O Tribunal do Júri da 1ª Vara Criminal de Palmas condenou, na terça-feira (17/3), os dois jovens acusados da morte de Kleberson Nogueira da Silva, aos 21 anos, e da tentativa de homicídio de outro jovem que estava com a vítima, na tarde do dia 26 de junho de 2023, no Setor Irmã Dulce, na Capital.
Conforme o processo, as vítimas conversavam em frente a uma residência quando os dois acusados, Alex Gomes Sampaio (20) e Kayllan Deblan Diniz Silva (21), chegaram em uma moto que havia sido furtada em Porto Nacional. Um deles desceu do veículo e atirou na direção dos jovens. Atingido por quatro tiros, Kleberson Silva morreu no local. O outro conseguiu fugir e sobreviveu. A Polícia Militar encontrou e prendeu a dupla pouco depois, ainda armada.

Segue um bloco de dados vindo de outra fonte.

(* ===== verification/Varint.v ===== *)
(** * Canonical variable-length integers

    [encoding/binary]'s unsigned varints as the Go standard library computes
    them ([Uvarint], [AppendUvarint]/[PutUvarint]) and the two canonical
    readers of the repository: [readCanonicalUvarint] of
    internal/protocol/cell.go and the one of internal/session/session.go,
    which differ only in their error values.  Every NP/2 wire format is built
    from these readers, so the file proves once that they accept exactly the
    encoder's output. *)
From stdpp Require Import prelude list.
From S2P Require Import Prelude.

(** ** The standard library's varints *)

Definition MaxVarintLen64 : Z := 10.

(** The body of [binary.Uvarint]'s loop over the bytes from index [i], with
    the value [x] read so far and the shift [s]. *)
Fixpoint uvarint_loop (buf : list byte) (i x s : Z) : Z * Z :=
  match buf with
  | [] => (0, 0)
  | b :: buf' =>
      if i =? MaxVarintLen64 then (0, - (i + 1))
      else if b2z b <? 0x80 then
        if (i =? MaxVarintLen64 - 1) && (1 <? b2z b) then (0, - (i + 1))
        else (Z.lor x (u64 (Z.shiftl (b2z b) s)), i + 1)
      else uvarint_loop buf' (i + 1)
             (Z.lor x (u64 (Z.shiftl (Z.land (b2z b) 0x7f) s))) (s + 7)
  end.

Definition Uvarint (buf : list byte) : Z * Z := uvarint_loop buf 0 0 0.

(** [for x >= 0x80 { append byte(x)|0x80; x >>= 7 }; append byte(x)]: a
    [uint64] leaves the loop after at most nine rounds. *)
Fixpoint put_uvarint_loop (fuel : nat) (x : Z) : list byte :=
  match fuel with
  | O => [z2b x]
  | S fuel' =>
      if x <? 0x80 then [z2b x]
      else z2b (Z.lor (u8 x) 0x80) :: put_uvarint_loop fuel' (Z.shiftr x 7)
  end.

Definition put_uvarint (x : Z) : list byte := put_uvarint_loop 9 x.

(** ** The repository's readers *)

Definition readCanonicalUvarint (raw : list byte) : res (Z * Z) :=
  let '(value, consumed) := Uvarint raw in
  if consumed =? 0 then Err ErrInvalidCell
  else if consumed <? 0 then Err ErrNonCanonicalVarint
  else
    let canonical := put_uvarint value in
    if negb (consumed =? len canonical)
       || negb (bytes_eq (take (Z.to_nat consumed) raw) canonical)
    then Err ErrNonCanonicalVarint
    else Ok (value, consumed).

(** The reader of internal/session: one error for every failure. *)
Definition session_readCanonicalUvarint (raw : list byte) : res (Z * Z) :=
  let '(value, consumed) := Uvarint raw in
  if consumed <=? 0 then Err ErrProtocol
  else
    let canonical := put_uvarint value in
    if negb (consumed =? len canonical)
       || negb (bytes_eq (take (Z.to_nat consumed) raw) canonical)
    then Err ErrProtocol
    else Ok (value, consumed).

(** [raw[consumed:]]. *)
Definition skip (consumed : Z) (raw : list byte) : list byte :=
  drop (Z.to_nat consumed) raw.

(** ** Lemmas *)

Lemma lor_small_bound n a b :
  0 <= n -> 0 <= a < 2 ^ n -> 0 <= b < 2 ^ n -> 0 <= Z.lor a b < 2 ^ n.
Proof.
  intros Hn Ha Hb. split; [apply Z.lor_nonneg; lia|].
  destruct (decide (Z.lor a b = 0)) as [->|H0]; [lia|].
  apply Z.log2_lt_pow2; [pose proof (proj2 (Z.lor_nonneg a b)); lia|].
  rewrite Z.log2_lor by lia.
  destruct (decide (a = 0)) as [->|], (decide (b = 0)) as [->|];
    try (rewrite Z.lor_0_l in H0; lia);
    apply Z.max_lub_lt; try (apply Z.log2_lt_pow2; lia); cbn.
  all: destruct (decide (n = 0)) as [->|]; cbn in *; lia.
Qed.

(** One varint group: the low seven bits and the continuation. *)
Lemma group_split x s :
  0 <= s ->
  Z.lor (Z.shiftl (x mod 128) s) (Z.shiftl (Z.shiftr x 7) (s + 7)) = Z.shiftl x s.
Proof.
  intros Hs. change 128 with (2 ^ 7). apply Z.bits_inj'. intros i Hi.
  rewrite Z.lor_spec, !Z.shiftl_spec by lia.
  destruct (decide (i < s)); [rewrite !Z.testbit_neg_r by lia; done|].
  destruct (decide (i < s + 7)).
  - rewrite Z.mod_pow2_bits_low, (Z.testbit_neg_r (Z.shiftr _ _)) by lia.
    apply orb_false_r.
  - rewrite Z.mod_pow2_bits_high, Z.shiftr_spec by lia. cbn. f_equal. lia.
Qed.

Lemma group_byte x : b2z (z2b (Z.lor (u8 x) 0x80)) = 128 + x mod 128.
Proof.
  assert (H : forall b, b2z (z2b (Z.lor (b2z b) 0x80)) = 128 + b2z b mod 128)
    by (intros []; reflexivity).
  replace (x mod 128) with (u8 x mod 128).
  - specialize (H (z2b x)). rewrite !(b2z_z2b x) in H. exact H.
  - unfold u8. change (2 ^ 8) with (128 * 2). rewrite Z.rem_mul_r by lia.
    rewrite (Z.mul_comm 128), Z.mod_add, Z.mod_mod by lia. done.
Qed.

Lemma low_seven y : 0 <= y < 128 -> Z.land (128 + y) 0x7f = y.
Proof.
  intros. change 0x7f with (Z.ones 7). rewrite Z.land_ones by lia.
  change (2 ^ 7) with 128. rewrite <- Zplus_mod_idemp_l. cbn.
  apply Z.mod_small; lia.
Qed.

(** Reading back what was written, from any loop state reached at byte [i]. *)
Lemma uvarint_loop_put fuel i x acc rest :
  0 <= i -> 9 - i <= Z.of_nat fuel -> i <= 9 ->
  0 <= x < 2 ^ (64 - 7 * i) ->
  uvarint_loop (put_uvarint_loop fuel x ++ rest) i acc (7 * i)
  = (Z.lor acc (Z.shiftl x (7 * i)), i + len (put_uvarint_loop fuel x)).
Proof.
  revert i x acc. induction fuel as [|fuel IH]; intros i x acc Hi Hf Hi9 Hx.
  all: assert (Hs : 0 <= Z.shiftl x (7 * i) < 2 ^ 64)
    by (rewrite Z.shiftl_mul_pow2 by lia; replace 64 with (64 - 7 * i + 7 * i) by lia;
        rewrite (Z.pow_add_r 2 (64 - 7 * i)) by lia; nia).
  all: cbn [put_uvarint_loop].
  - assert (i = 9) as -> by lia. cbn in Hx. cbn [app uvarint_loop].
    rewrite b2z_z2b_small by lia. unfold MaxVarintLen64.
    destruct (Z.ltb_spec x 128); [|lia]. destruct (Z.ltb_spec 1 x); [lia|].
    cbn. by rewrite u64_small.
  - destruct (Z.ltb_spec x 128) as [Hlt|Hge].
    + cbn [app uvarint_loop]. rewrite b2z_z2b_small by lia.
      unfold MaxVarintLen64. destruct (Z.eqb_spec i 10); [lia|].
      destruct (Z.ltb_spec x 128); [|lia].
      destruct (Z.eqb_spec i (10 - 1)); cbn [andb];
        [subst; cbn in Hx; destruct (Z.ltb_spec 1 x); [lia|]|];
        rewrite u64_small by done; done.
    + assert (i < 9) by (destruct (decide (i = 9)) as [->|]; [cbn in Hx|]; lia).
      cbn [app uvarint_loop]. rewrite group_byte.
      pose proof (Z.mod_pos_bound x 128 ltac:(lia)) as Hm.
      unfold MaxVarintLen64. destruct (Z.eqb_spec i 10); [lia|].
      destruct (Z.ltb_spec (128 + x mod 128) 128); [lia|].
      rewrite low_seven by lia. replace (7 * i + 7) with (7 * (i + 1)) by lia.
      rewrite IH; [| lia.. |].
      * f_equal; [|rewrite len_cons; lia].
        rewrite u64_small.
        -- rewrite <- Z.lor_assoc. replace (7 * (i + 1)) with (7 * i + 7) by lia.
           by rewrite group_split by lia.
        -- pose proof (Z.mod_le x 128 ltac:(lia) ltac:(lia)).
           rewrite Z.shiftl_mul_pow2 in * by lia. unfold is_u64. nia.
      * rewrite Z.shiftr_div_pow2 by lia. split; [apply Z.div_pos; lia|].
        apply Z.div_lt_upper_bound; [lia|]. rewrite <- Z.pow_add_r by lia.
        replace (7 + (64 - 7 * (i + 1))) with (64 - 7 * i) by lia. lia.
Qed.

Lemma Uvarint_put x rest :
  is_u64 x -> Uvarint (put_uvarint x ++ rest) = (x, len (put_uvarint x)).
Proof.
  intros Hx. unfold Uvarint, put_uvarint. change 0 with (7 * 0) at 3.
  rewrite uvarint_loop_put by (unfold is_u64 in *; lia).
  rewrite Z.shiftl_0_r, Z.lor_0_l. done.
Qed.

Lemma uvarint_loop_u64 buf i x s :
  is_u64 x -> is_u64 (uvarint_loop buf i x s).1.
Proof.
  revert i x s. induction buf as [|b buf IH]; intros i x s Hx; cbn.
  - unfold is_u64; lia.
  - repeat case_match; cbn; try (unfold is_u64; lia).
    + apply lor_small_bound; [lia|done|apply u64_range].
    + apply IH, lor_small_bound; [lia|done|apply u64_range].
Qed.

Lemma len_put_pos x : 0 < len (put_uvarint x).
Proof.
  unfold put_uvarint. cbn [put_uvarint_loop].
  case_match; len_lia.
Qed.

Lemma len_put_loop_bound fuel k x :
  (1 <= k <= S fuel)%nat -> 0 <= x < 2 ^ (7 * Z.of_nat k) ->
  len (put_uvarint_loop fuel x) <= Z.of_nat k.
Proof.
  revert k x. induction fuel as [|fuel IH]; intros k x Hk Hx; cbn [put_uvarint_loop];
    [len_lia|].
  destruct (Z.ltb_spec x 128); [len_lia|].
  assert (k <> 1%nat) by (intros ->; cbn in Hx; lia).
  rewrite len_cons. specialize (IH (pred k) (Z.shiftr x 7)).
  rewrite Z.shiftr_div_pow2 in * by lia.
  replace (7 * Z.of_nat k) with (7 + 7 * Z.of_nat (pred k)) in Hx by lia.
  rewrite Z.pow_add_r in Hx by lia.
  pose proof (Z.div_pos x (2 ^ 7) ltac:(lia) ltac:(lia)).
  pose proof (Z.div_lt_upper_bound x (2 ^ 7) (2 ^ (7 * Z.of_nat (pred k)))
    ltac:(lia) ltac:(lia)).
  lia.
Qed.

Lemma len_put_bound k x :
  (1 <= k <= 10)%nat -> 0 <= x < 2 ^ (7 * Z.of_nat k) ->
  len (put_uvarint x) <= Z.of_nat k.
Proof. apply len_put_loop_bound. Qed.

Lemma skip_put x rest : skip (len (put_uvarint x)) (put_uvarint x ++ rest) = rest.
Proof. unfold skip, len. rewrite Nat2Z.id. by apply drop_app_exact. Qed.

Lemma readCanonicalUvarint_put x rest :
  is_u64 x ->
  readCanonicalUvarint (put_uvarint x ++ rest) = Ok (x, len (put_uvarint x)).
Proof.
  intros Hx. unfold readCanonicalUvarint. rewrite Uvarint_put by done.
  pose proof (len_put_pos x).
  destruct (Z.eqb_spec (len (put_uvarint x)) 0); [lia|].
  destruct (Z.ltb_spec (len (put_uvarint x)) 0); [lia|].
  rewrite Z.eqb_refl. unfold len. rewrite Nat2Z.id, take_app_exact by done.
  by rewrite bytes_eq_refl.
Qed.

Lemma readCanonicalUvarint_inv raw x n :
  readCanonicalUvarint raw = Ok (x, n) ->
  is_u64 x /\ n = len (put_uvarint x) /\ raw = put_uvarint x ++ skip n raw.
Proof.
  unfold readCanonicalUvarint. intros H.
  pose proof (uvarint_loop_u64 raw 0 0 0 ltac:(unfold is_u64; lia)) as Hu.
  fold (Uvarint raw) in Hu. inv_res. guards. cbn in Hu.
  rewrite bytes_eq_true in *. split_and!; [done|lia|].
  unfold skip. rewrite <- (take_drop (Z.to_nat n) raw) at 1. by f_equal.
Qed.

(** The session reader accepts the same inputs. *)
Lemma session_reader_ok raw r :
  session_readCanonicalUvarint raw = Ok r <-> readCanonicalUvarint raw = Ok r.
Proof.
  unfold session_readCanonicalUvarint, readCanonicalUvarint.
  destruct (Uvarint raw) as [v n].
  destruct (Z.leb_spec n 0), (Z.eqb_spec n 0), (Z.ltb_spec n 0);
    try lia; split; try done; case_match; congruence.
Qed.

#[export] Hint Rewrite skip_put : np2_len.

Lemma readCanonicalUvarint_cases raw :
  (exists x rest, is_u64 x /\ raw = put_uvarint x ++ rest /\
     readCanonicalUvarint raw = Ok (x, len (put_uvarint x))) \/
  (exists e, readCanonicalUvarint raw = Err e).
Proof.
  destruct (readCanonicalUvarint raw) as [[x n]|e] eqn:E; [left|eauto].
  apply readCanonicalUvarint_inv in E as (Hx & -> & E).
  exists x, (skip (len (put_uvarint x)) raw). done.
Qed.

(** Reads one integer off a slice built by the encoder. *)
Ltac read_put :=
  rewrite readCanonicalUvarint_put by (first [done | eauto with np2]);
  cbn [mbind res_bind map_err]; rewrite ?skip_put.

(** Inverts a successful read [H : readCanonicalUvarint raw = Ok (x, n)],
    replacing [raw] by the bytes that were read and the remaining slice. *)
Ltac read_inv H :=
  let Hx := fresh "Hu" in let Hr := fresh "Hraw" in
  apply readCanonicalUvarint_inv in H as (Hx & -> & Hr);
  match type of Hr with
  | ?raw = _ ++ skip ?n ?raw =>
      let rest := fresh "rest" in
      set (rest := skip n raw) in *; clearbody rest; try subst raw
  end.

Durante o julgamento, os dois negaram o crime ao alegarem que as confissões feitas durante a investigação policial teriam ocorrido sob pressão psicológica por parte de policiais. Ao decidir o caso, o Conselho de Sentença, formado por homens e mulheres que compõem o júri, reconheceu a autoria dos dois réus.
Os(as) jurados(as) estabeleceram que Kayllan Silva atirou nas vítimas, enquanto Alex Sampaio deu apoio logístico para garantir a fuga. Também reconheceram duas qualificadoras, as circunstâncias que tornam o crime mais grave. Para os(as) jurados(as), o crime teve motivação torpe e recurso que dificultou a defesa das vítimas, por terem sido atacadas de surpresa.
Presidente da sessão de julgamento, o juiz Cledson José Dias Nunes fixou a pena de cada um dos acusados em 23 anos e 6 meses de reclusão, a serem cumpridos inicialmente em regime fechado. Pelo assassinato, cada réu recebeu 18 anos e 9 meses, além de 4 anos e 9 meses. Como os crimes ocorreram mediante ações distintas, conhecidas como concurso material, as penas, somadas, totalizam 23 anos e 6 meses para cada um.
Ao definir as penas, o juiz destacou a “elevada intensidade do dolo” ao mencionar que a quantidade de tiros disparados contra Kleberson demonstrou vontade acentuada de matar. O magistrado considerou consequência gravosa o crime ter tirado a vida de um jovem de apenas 21 anos e o fato de os réus possuírem maus antecedentes, por condenações em processos anteriores.
O juiz determinou a execução imediata das penas com base no entendimento recente do Supremo Tribunal Federal (STF), que autoriza a prisão logo após a condenação pelo Tribunal do Júri. Os réus não poderão recorrer em liberdade e permanecerão presos para o início do cumprimento da sentença. Não houve fixação de indenização em dinheiro para as vítimas porque não houve esse pedido no processo.
Cabe recurso ao Tribunal de Justiça.